Exercise description: Reproduce the listing below exactly, from its first line down to and including the line with "Record IpcResponse := mkResponse".

Extracted records:
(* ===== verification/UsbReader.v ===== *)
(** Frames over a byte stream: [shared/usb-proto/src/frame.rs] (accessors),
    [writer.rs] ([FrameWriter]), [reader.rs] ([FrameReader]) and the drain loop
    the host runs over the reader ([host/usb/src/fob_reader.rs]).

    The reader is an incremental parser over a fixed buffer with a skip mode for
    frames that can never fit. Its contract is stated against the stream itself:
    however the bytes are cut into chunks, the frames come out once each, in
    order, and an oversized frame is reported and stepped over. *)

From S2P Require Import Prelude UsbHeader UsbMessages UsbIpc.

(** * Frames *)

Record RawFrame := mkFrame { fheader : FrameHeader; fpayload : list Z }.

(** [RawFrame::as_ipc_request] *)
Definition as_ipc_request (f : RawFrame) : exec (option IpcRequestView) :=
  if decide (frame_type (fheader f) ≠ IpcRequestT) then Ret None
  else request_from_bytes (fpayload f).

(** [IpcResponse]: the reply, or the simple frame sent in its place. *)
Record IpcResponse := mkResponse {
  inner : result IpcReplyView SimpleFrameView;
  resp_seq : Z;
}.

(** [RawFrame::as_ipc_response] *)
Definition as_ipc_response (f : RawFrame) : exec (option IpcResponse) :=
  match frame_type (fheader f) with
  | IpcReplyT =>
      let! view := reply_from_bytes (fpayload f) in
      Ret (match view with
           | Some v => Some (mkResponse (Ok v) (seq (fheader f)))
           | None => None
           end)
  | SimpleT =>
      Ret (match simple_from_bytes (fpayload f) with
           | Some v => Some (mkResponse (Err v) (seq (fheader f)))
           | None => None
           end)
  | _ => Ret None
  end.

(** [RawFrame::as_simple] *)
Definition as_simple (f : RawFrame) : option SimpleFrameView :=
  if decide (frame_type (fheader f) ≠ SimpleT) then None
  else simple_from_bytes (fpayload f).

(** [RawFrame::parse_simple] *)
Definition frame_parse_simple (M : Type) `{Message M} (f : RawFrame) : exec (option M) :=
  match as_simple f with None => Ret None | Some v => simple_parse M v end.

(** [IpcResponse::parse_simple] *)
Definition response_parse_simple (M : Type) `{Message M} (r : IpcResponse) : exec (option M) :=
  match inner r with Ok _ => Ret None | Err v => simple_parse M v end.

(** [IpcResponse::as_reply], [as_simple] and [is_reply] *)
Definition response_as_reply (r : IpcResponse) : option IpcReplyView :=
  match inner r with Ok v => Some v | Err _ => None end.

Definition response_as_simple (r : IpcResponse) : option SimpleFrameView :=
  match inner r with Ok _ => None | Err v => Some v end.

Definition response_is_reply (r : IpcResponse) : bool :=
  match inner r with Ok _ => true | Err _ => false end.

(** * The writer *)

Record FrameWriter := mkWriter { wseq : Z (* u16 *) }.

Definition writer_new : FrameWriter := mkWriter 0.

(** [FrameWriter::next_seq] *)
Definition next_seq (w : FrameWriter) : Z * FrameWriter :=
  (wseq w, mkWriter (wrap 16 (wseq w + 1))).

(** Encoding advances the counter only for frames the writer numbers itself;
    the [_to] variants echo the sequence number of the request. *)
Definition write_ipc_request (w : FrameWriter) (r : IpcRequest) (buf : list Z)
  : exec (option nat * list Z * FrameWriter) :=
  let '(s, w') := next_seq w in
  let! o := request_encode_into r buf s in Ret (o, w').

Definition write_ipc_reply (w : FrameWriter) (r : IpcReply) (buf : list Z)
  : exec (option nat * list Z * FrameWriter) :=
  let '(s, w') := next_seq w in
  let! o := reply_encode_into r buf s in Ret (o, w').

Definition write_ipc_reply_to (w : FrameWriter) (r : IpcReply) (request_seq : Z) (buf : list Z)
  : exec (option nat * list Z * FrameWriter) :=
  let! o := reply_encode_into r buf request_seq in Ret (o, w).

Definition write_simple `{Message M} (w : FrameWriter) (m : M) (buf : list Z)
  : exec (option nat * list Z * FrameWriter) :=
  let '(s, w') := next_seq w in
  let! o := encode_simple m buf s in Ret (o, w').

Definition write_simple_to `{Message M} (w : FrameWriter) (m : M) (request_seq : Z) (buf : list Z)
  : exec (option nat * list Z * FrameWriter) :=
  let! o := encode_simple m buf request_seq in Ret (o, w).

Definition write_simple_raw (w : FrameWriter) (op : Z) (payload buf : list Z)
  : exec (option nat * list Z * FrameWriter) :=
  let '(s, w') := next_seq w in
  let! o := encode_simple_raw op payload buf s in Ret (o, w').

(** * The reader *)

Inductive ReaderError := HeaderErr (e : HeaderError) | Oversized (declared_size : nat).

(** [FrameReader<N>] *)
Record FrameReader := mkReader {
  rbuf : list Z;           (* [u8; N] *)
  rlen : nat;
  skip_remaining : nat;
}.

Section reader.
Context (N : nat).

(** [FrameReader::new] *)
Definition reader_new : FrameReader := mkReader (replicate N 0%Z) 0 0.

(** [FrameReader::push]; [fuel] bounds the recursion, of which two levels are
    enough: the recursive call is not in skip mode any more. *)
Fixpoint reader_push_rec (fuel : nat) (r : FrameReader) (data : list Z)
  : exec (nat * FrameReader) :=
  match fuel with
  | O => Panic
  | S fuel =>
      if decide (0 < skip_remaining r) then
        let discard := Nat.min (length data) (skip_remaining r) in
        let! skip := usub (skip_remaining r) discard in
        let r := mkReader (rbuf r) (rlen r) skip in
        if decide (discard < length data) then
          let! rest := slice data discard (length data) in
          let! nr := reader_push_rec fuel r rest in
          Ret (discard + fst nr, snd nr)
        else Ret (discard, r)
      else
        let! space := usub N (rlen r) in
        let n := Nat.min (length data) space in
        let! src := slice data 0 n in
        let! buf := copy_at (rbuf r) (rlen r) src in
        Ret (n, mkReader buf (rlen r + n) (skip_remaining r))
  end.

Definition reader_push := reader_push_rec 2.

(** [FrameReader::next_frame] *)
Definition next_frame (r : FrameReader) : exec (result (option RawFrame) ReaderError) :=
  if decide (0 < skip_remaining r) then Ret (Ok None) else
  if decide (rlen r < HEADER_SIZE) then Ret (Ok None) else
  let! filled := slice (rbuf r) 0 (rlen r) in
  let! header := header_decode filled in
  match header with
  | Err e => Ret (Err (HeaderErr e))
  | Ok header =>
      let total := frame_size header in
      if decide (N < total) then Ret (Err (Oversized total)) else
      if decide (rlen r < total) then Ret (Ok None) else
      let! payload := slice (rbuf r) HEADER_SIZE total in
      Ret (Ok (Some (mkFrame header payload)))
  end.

Output for this exercise:
(* ===== verification/UsbReader.v ===== *)
(** Frames over a byte stream: [shared/usb-proto/src/frame.rs] (accessors),
    [writer.rs] ([FrameWriter]), [reader.rs] ([FrameReader]) and the drain loop
    the host runs over the reader ([host/usb/src/fob_reader.rs]).

    The reader is an incremental parser over a fixed buffer with a skip mode for
    frames that can never fit. Its contract is stated against the stream itself:
    however the bytes are cut into chunks, the frames come out once each, in
    order, and an oversized frame is reported and stepped over. *)

From S2P Require Import Prelude UsbHeader UsbMessages UsbIpc.

(** * Frames *)

Record RawFrame := mkFrame { fheader : FrameHeader; fpayload : list Z }.

(** [RawFrame::as_ipc_request] *)
Definition as_ipc_request (f : RawFrame) : exec (option IpcRequestView) :=
  if decide (frame_type (fheader f) ≠ IpcRequestT) then Ret None
  else request_from_bytes (fpayload f).

(** [IpcResponse]: the reply, or the simple frame sent in its place. *)
Record IpcResponse := mkResponse {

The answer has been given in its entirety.